Thursday June 30
The Swiss franc retreated against the dollar and all high-yielding currencies for the second day amid some optimism in markets after the approval of the Greek Parliament to the five-year austerity plan needed to get the fifth tranche of last year’s 110-aid package. The franc was damped as the most favorable safe have due the progress seen by the Swiss economy and proximity from euro area economies which are Switzerland’s largest market.
Regarding fundamentals, the Swiss current account surplus narrowed to 17.3 billion francs in the first quarter compared with 19.4 billion francs surplus in the fourth quarter. The surplus in goods account narrowed to 5.1 billion francs from 5.6 billion francs a year earlier. The data is threatening as it raises alerts concerning the franc’s strength which affected exporters.
On the other hand, the US dollar showed decline against a basket of major currencies with the last day of QE2 amid no talks about QE3. There worries as the unprecedented measures end coincide with the slowdown in the US economy, as seen by the latest data, yet the dollar may benefit from the end of the program as its supply will be lower in the market.
In the US economy, initial jobless claims retreated to 428,000 in the week ended June 18 from 429,000 a week before.
Friday July 1
The main focus will be on manufacturing data in both economies as at 07:15 GMT Switzerland will release SVME purchasing Managers Index for June.

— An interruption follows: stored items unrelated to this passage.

(** [bio_timer_impl_t] ([src/timer.c]). *)
Record bio_timer_impl_t := mk_timer {
  tm_type : bio_timer_type_t;
  tm_timeout_ms : Z;
  tm_fn : positive;  (* a function of the program *)
  tm_userdata : option loc;
  tm_wake_signal : bio_handle_t;
  tm_due_time_ms : Z;
  tm_cancelled : bool;
  tm_handle : bio_handle_t;
}.

Definition set_tm_type (f : bio_timer_type_t → bio_timer_type_t) (t : bio_timer_impl_t) :
    bio_timer_impl_t :=
    mk_timer (f (tm_type t)) (tm_timeout_ms t) (tm_fn t) (tm_userdata t) (tm_wake_signal t)
    (tm_due_time_ms t) (tm_cancelled t) (tm_handle t).
Definition set_tm_timeout_ms (f : Z → Z) (t : bio_timer_impl_t) : bio_timer_impl_t :=
    mk_timer (tm_type t) (f (tm_timeout_ms t)) (tm_fn t) (tm_userdata t) (tm_wake_signal t)
    (tm_due_time_ms t) (tm_cancelled t) (tm_handle t).
Definition set_tm_fn (f : positive → positive) (t : bio_timer_impl_t) : bio_timer_impl_t :=
    mk_timer (tm_type t) (tm_timeout_ms t) (f (tm_fn t)) (tm_userdata t) (tm_wake_signal t)
    (tm_due_time_ms t) (tm_cancelled t) (tm_handle t).
Definition set_tm_userdata (f : option loc → option loc) (t : bio_timer_impl_t) :
    bio_timer_impl_t :=
    mk_timer (tm_type t) (tm_timeout_ms t) (tm_fn t) (f (tm_userdata t)) (tm_wake_signal t)
    (tm_due_time_ms t) (tm_cancelled t) (tm_handle t).
Definition set_tm_wake_signal (f : bio_handle_t → bio_handle_t) (t : bio_timer_impl_t) :
    bio_timer_impl_t :=
    mk_timer (tm_type t) (tm_timeout_ms t) (tm_fn t) (tm_userdata t) (f (tm_wake_signal t))
    (tm_due_time_ms t) (tm_cancelled t) (tm_handle t).
Definition set_tm_due_time_ms (f : Z → Z) (t : bio_timer_impl_t) : bio_timer_impl_t :=
    mk_timer (tm_type t) (tm_timeout_ms t) (tm_fn t) (tm_userdata t) (tm_wake_signal t) (f
    (tm_due_time_ms t)) (tm_cancelled t) (tm_handle t).
Definition set_tm_cancelled (f : bool → bool) (t : bio_timer_impl_t) : bio_timer_impl_t :=
    mk_timer (tm_type t) (tm_timeout_ms t) (tm_fn t) (tm_userdata t) (tm_wake_signal t)
    (tm_due_time_ms t) (f (tm_cancelled t)) (tm_handle t).
Definition set_tm_handle (f : bio_handle_t → bio_handle_t) (t : bio_timer_impl_t) :
    bio_timer_impl_t :=
    mk_timer (tm_type t) (tm_timeout_ms t) (tm_fn t) (tm_userdata t) (tm_wake_signal t)
    (tm_due_time_ms t) (tm_cancelled t) (f (tm_handle t)).
(** A new coroutine is ready: it is at the end of the queue, known to the caller by
    a handle that was unknown before, and the coroutines that exist are untouched. *)
Theorem spawn_makes_ready clock e u options c :
  wf strict todo cur c → e ≠ bio_timer_entry_fn → 0 < num_coros c →
  wp (bio_spawn_ex clock e u options) (λ h c', wf strict todo cur c' ∧
    next_ready_coros c' = next_ready_coros c ++ [next_loc c] ∧
    ¬ known (htab c) h ∧ live (htab c') !! h = Some (BIO_CORO_HANDLE, Some (next_loc c)) ∧
    coros c' = <[next_loc c := new_coro e u (default (mk_coro_options false) options) h]> (coros c) ∧
    num_coros c' = num_coros c + 1) c.
Proof.
  intros Hwf He Hn. set (o := default _ options).
  set (Q := λ h c', next_ready_coros c' = next_ready_coros c ++ [next_loc c] ∧
    ¬ known (htab c) h ∧ live (htab c') !! h = Some (BIO_CORO_HANDLE, Some (next_loc c)) ∧
    coros c' = <[next_loc c := new_coro e u o h]> (coros c) ∧ num_coros c' = num_coros c + 1).
  assert (HQ : wp (bio_spawn_ex clock e u options) Q c).
  { unfold bio_spawn_ex. fold o. ctx_steps.
    apply wp_on_htab. eapply wp_mono; [apply HandleTable.make_spec, Hwf|].
    intros h t (_ & Hnk & Hl & _). cbn in Hnk, Hl. ctx_steps.
    rewrite (proj2 (Z.eqb_neq _ 1)) by (cbn; lia). wp_steps.
    assert (Hend : ∀ f c', c' = set_num_daemons f (with_coro t (new_coro e u o h) c) →
      wp (co ← deref_coro (next_loc c); mret (co_handle co)) Q c').
    { intros f c' ->. apply wp_bind. eapply wp_deref; [cbn; apply lookup_insert_eq|]. wp_steps.
      split_and!; [done|done| |done|done]. cbn. rewrite Hl. apply lookup_insert_eq. }
    destruct (opt_daemon o); wp_steps.
    + apply wp_bind_inv, (Hend (λ _, num_daemons c + 1)). unfold with_coro. ctx_eq.
    + apply wp_bind_inv, (Hend id). unfold with_coro. ctx_eq. }
  eapply wp_mono; [eapply wp_conj; [|exact HQ]; by apply (spawn_ex_spec strict todo cur)|].
  cbn. intros h c' [(Hwf' & _) Hc]. split; [done|exact Hc].
Qed.
End correct.
(* ===== verification/TimerCoro.v ===== *)
(** Timers ([src/timer.c], [include/bio/timer.h]): coroutines that call a
    function after some time, once or periodically. *)
From S2P Require Import Prelude Bits HandleTable TimerHeap Ctx Prog Store Ring Invariant Signal.
From S2P Require Import Timer Coro Protocol.

(** ** The code *)

Section code.
(** The clock, and the functions of the program. *)
Context (clock : nat → Z) (user : positive → option loc → prog unit).

(** [bio_current_time_ms] ([src/bio.c]). *)
Definition bio_current_time_ms : M Z := bio_platform_current_time_ms clock.

(** One round of [bio_timer_entry] up to its wait. *)
Definition timer_arm (impl : loc) : M bio_handle_t :=
  signal ← bio_make_signal;
  _ ← update_timer impl (set_tm_wake_signal (λ _, signal));
  t ← deref_timer impl;
  now ← bio_current_time_ms;
  delay ← i64_of (tm_due_time_ms t - now);
  _ ← bio_raise_signal_after (tm_wake_signal t) delay;
  t ← deref_timer impl;
  mret (tm_wake_signal t).

(** What it does when it is woken up. *)
Inductive timer_action := TimerStop | TimerFire (current_time_ms : Z) | TimerAgain.

Definition timer_woken (impl : loc) : M timer_action :=
  current_time_ms ← bio_current_time_ms;
  t ← deref_timer impl;
  if tm_cancelled t then mret TimerStop
  else if current_time_ms >=? tm_due_time_ms t then mret (TimerFire current_time_ms)
  else mret TimerAgain.

(** After the call of its function: whether to stop. *)
Definition timer_fired (impl : loc) (current_time_ms : Z) : M bool :=
  t ← deref_timer impl;
  match tm_type t with
  | BIO_TIMER_ONESHOT => mret true
  | BIO_TIMER_INTERVAL =>
      due ← i64_of (current_time_ms + tm_timeout_ms t);
      _ ← update_timer impl (set_tm_due_time_ms (λ _, due));
      mret false
  end.

Definition timer_end (impl : loc) : M unit :=
  t ← deref_timer impl;
  _ ← close_handle (tm_handle t) BIO_TIMER_HANDLE;
  free_timer impl.

(** [bio_timer_entry]. *)
Definition bio_timer_entry (impl : loc) : prog unit :=
  Loop (λ _ : unit,
    let! signal := Act (timer_arm impl) in
    bio_wait_for_one_signal signal ;;;
    let! action := Act (timer_woken impl) in
    match action with
    | TimerStop => Ret (inr tt)
    | TimerFire now =>
        let! t := Act (deref_timer impl) in
        user (tm_fn t) (tm_userdata t) ;;;
        let! stop := Act (timer_fired impl now) in
        if stop : bool then Ret (inr tt) else Ret (inl tt)
    | TimerAgain => Ret (inl tt)
    end) tt ;;;
  Act (timer_end impl).

(** [bio_create_timer]. *)
Definition bio_create_timer (type : bio_timer_type_t) (timeout_ms : Z) (fn : positive)
    (userdata : option loc) : M bio_handle_t :=
  impl ← bio_malloc;
  now ← bio_current_time_ms;
  due ← i64_of (now + timeout_ms);
  _ ← modify (set_timers <[impl :=
        mk_timer type timeout_ms fn userdata BIO_INVALID_HANDLE due false BIO_INVALID_HANDLE]>);
  handle ← make_handle impl BIO_TIMER_HANDLE;
  _ ← update_timer impl (set_tm_handle (λ _, handle));
  _ ← bio_spawn clock bio_timer_entry_fn (Some impl);
  mret handle.

(** [bio_reset_timer]. *)
Definition bio_reset_timer (timer : bio_handle_t) (timeout_ms : Z) : M unit :=
  impl ← resolve_handle timer BIO_TIMER_HANDLE;
  match impl with
  | Some impl =>
      _ ← update_timer impl (set_tm_timeout_ms (λ _, timeout_ms));
      now ← bio_current_time_ms;
      due ← i64_of (now + timeout_ms);
      update_timer impl (set_tm_due_time_ms (λ _, due))
  | None => mret tt
  end.
End code.

(** [bio_is_timer_pending]. *)
Definition bio_is_timer_pending (timer : bio_handle_t) : M bool :=
  impl ← resolve_handle timer BIO_TIMER_HANDLE;
  mret (bool_decide (impl ≠ None)).

(** [bio_cancel_timer]. *)
Definition bio_cancel_timer (timer : bio_handle_t) : M unit :=
  impl ← resolve_handle timer BIO_TIMER_HANDLE;
  match impl with
  | Some impl =>
      _ ← update_timer impl (set_tm_cancelled (λ _, true));
      t ← deref_timer impl;
      _ ← bio_raise_signal (tm_wake_signal t);
      _ ← close_handle (tm_handle t) BIO_TIMER_HANDLE;
      mret tt
  | None => mret tt
  end.

(** ** Operations on timer objects *)

Section timer.
Context (strict : Prop) (todo : list loc) (cur : option loc).
Implicit Types (c : bio_ctx_t) (x : bio_timer_impl_t).

(** A timer changes, but not its function. *)
Lemma update_timer_wf c p x x' :
  wf strict todo cur c → timers c !! p = Some x → tm_code x' = tm_code x →
  tm_handle x' = tm_handle x → hk c (tm_wake_signal x') →
  wf strict todo cur (set_timers <[p := x']> c) ∧ frame c (set_timers <[p := x']> c).
Proof.
  intros Hwf Hp Hc Hh Hk.
  assert (Hcode : ∀ p', tm_code <$> <[p := x']> (timers c) !! p' = tm_code <$> timers c !! p').
  { intros p'. destruct (decide (p = p')) as [<-|].
    - rewrite lookup_insert_eq, Hp. cbn. by rewrite Hc.
    - by rewrite lookup_insert_ne. }
  split; [|split; [solve_calm|done|eauto|done]].
  destruct Hwf as [? ? [] ? ? ? [? ? Hts ? ? ?] ? ? ? ? ? ? ? ?]. split; cbn; try done; eauto with store.
  - split; cbn; eauto with store.
  - split; try done. apply map_Forall_insert_2; [|done]. split; [done|].
    rewrite Hh. by apply (Hts p).
Qed.

Lemma timer_known c p x :
  wf strict todo cur c → timers c !! p = Some x → hk c (tm_wake_signal x) ∧ hk c (tm_handle x).
Proof. intros Hwf Hp. apply (rf_timer _ _ _ _ _ _ _ (wf_refs _ _ _ _ Hwf) _ _ Hp). Qed.

(** The handle of a timer is closed, the object stays. *)
Lemma close_timer_spec c h :
  wf strict todo cur c → hk c h →
  wp (close_handle h BIO_TIMER_HANDLE) (kept strict todo cur c (λ _ c',
    timers c' = timers c ∧ coros c' = coros c ∧
    (∀ k o, live (htab c') !! k = Some o → live (htab c) !! k = Some o) ∧
    lookup_tagged (live (htab c')) h BIO_TIMER_HANDLE = None)) c.
Proof.
  intros Hwf Hk. wp_use (close_object timers); [apply Hwf|apply Hwf|done|].
  intros r c' (-> & Hc). destruct (lookup_tagged _ h _) as [p|] eqn:El; cycle 1.
  { subst c'. apply kept_same; [done|]. by rewrite El. }
  destruct Hc as (t & x & -> & Ht & Hev & Hl & Hlk & Hx). split_and!; try done.
  - destruct Hwf as [? ? [] ? ? ? Hrefs ? ? ? ? ? ? ? ?]. split; cbn; try done; eauto with store.
    + split; cbn; rewrite Hl; eauto with store.
    + by eapply refs_ok_evolves.
  - solve_frame.
  - intros k o. cbn. rewrite Hl. by intros [? ?]%lookup_delete_Some.
  - cbn. unfold lookup_tagged. by rewrite Hl, lookup_delete_eq.
Qed.

(** A timer object is made, with its handle. *)
Definition with_timer (t : table bio_tag_t loc) (x : bio_timer_impl_t) (c : bio_ctx_t) : bio_ctx_t :=
  set_htab (λ _, t) (set_next_loc Pos.succ (set_timers <[next_loc c := x]> c)).

Lemma with_timer_wf t x h c :
  wf strict todo cur c → HandleTable.wf t → evolves (htab c) t →
  live t = <[h := (BIO_TIMER_HANDLE, Some (next_loc c))]> (live (htab c)) →
  live (htab c) !! h = None → tm_handle x = h → known t h → known t (tm_wake_signal x) →
  wf strict todo cur (with_timer t x c).
Proof.
  intros Hwf Ht Hev Hl Hh Hx Hk1 Hk2.
  destruct Hwf as [? ? [] ? ? ? Hrefs ? ? ? ? ? ? ? [Hinj Hfresh]].
  assert (timers c !! next_loc c = None) as Hn by by eapply so_fresh_None.
  split; cbn; try done.
  - split; cbn; rewrite Hl; eauto with store.
  - destruct (refs_ok_evolves _ _ _ _ _ _ _ _ Hrefs Hev). split; try done.
    apply map_Forall_insert_2; [|done]. by rewrite Hx.
  - by apply stack_ok_succ.
  - apply owns_ok_succ. split; [|done].
    assert (Hold : ∀ q p, owns (coros c) (<[next_loc c := x]> (timers c)) q p → owns (coros c) (timers c) q p).
    { intros q p [Ho Hp]. split; [done|]. apply lookup_insert_is_Some in Hp as [<-|[_ ?]]; [|done].
      apply Hfresh in Ho. lia. }
    intros q q' p H1%Hold H2%Hold. by eapply Hinj.
  - by eapply ext_ok_evolves.
Qed.

Lemma time_kept clock c :
  wf strict todo cur c →
  wp (bio_current_time_ms clock) (kept strict todo cur c (λ r c',
    c' = set_clock_reads S c ∧ r = clock (clock_reads c))) c.
Proof.
  intros Hwf. unfold bio_current_time_ms. wp_use time_spec; [done|].
  intros r c' [-> ->]. split_and!; [by apply set_clock_reads_wf|apply set_clock_reads_frame|done..].
Qed.

Lemma resolve_timer c h :
  wf strict todo cur c → hk c h →
  wp (resolve_handle h BIO_TIMER_HANDLE) (λ r c', c' = c ∧
    r = lookup_tagged (live (htab c)) h BIO_TIMER_HANDLE ∧
    ∀ p, r = Some p → live (htab c) !! h = Some (BIO_TIMER_HANDLE, Some p) ∧
      ∃ x, timers c !! p = Some x ∧ tm_handle x = h) c.
Proof.
  intros Hwf Hk. eapply wp_mono; [eapply (resolve_object timers); [apply Hwf|apply Hwf|done]|].
  intros r c' (-> & Hr & Hp). split_and!; [done..|]. intros p E.
  destruct (Hp p E) as (Hl & x & Hx). split; [done|]. exists x. split; [done|].
  by eapply (ob_timer_back _ (wf_objects _ _ _ _ Hwf)).
Qed.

On the other hand, ISM manufacturing is set to decline to 52.0 in June from 53.5 in May, as of 14:00 GMT. Yet, before the release of ISM manufacturing, at 13:55 GMT, investors will follow University of Michigan confidence which is predicted to advance to 72.0 in June from 71.8.
Manufacturing data from both economies may have an impact on the pair, especially after the slowdown seen in major econmeis in the wake of the worldwide sluggish growth in the second quarter.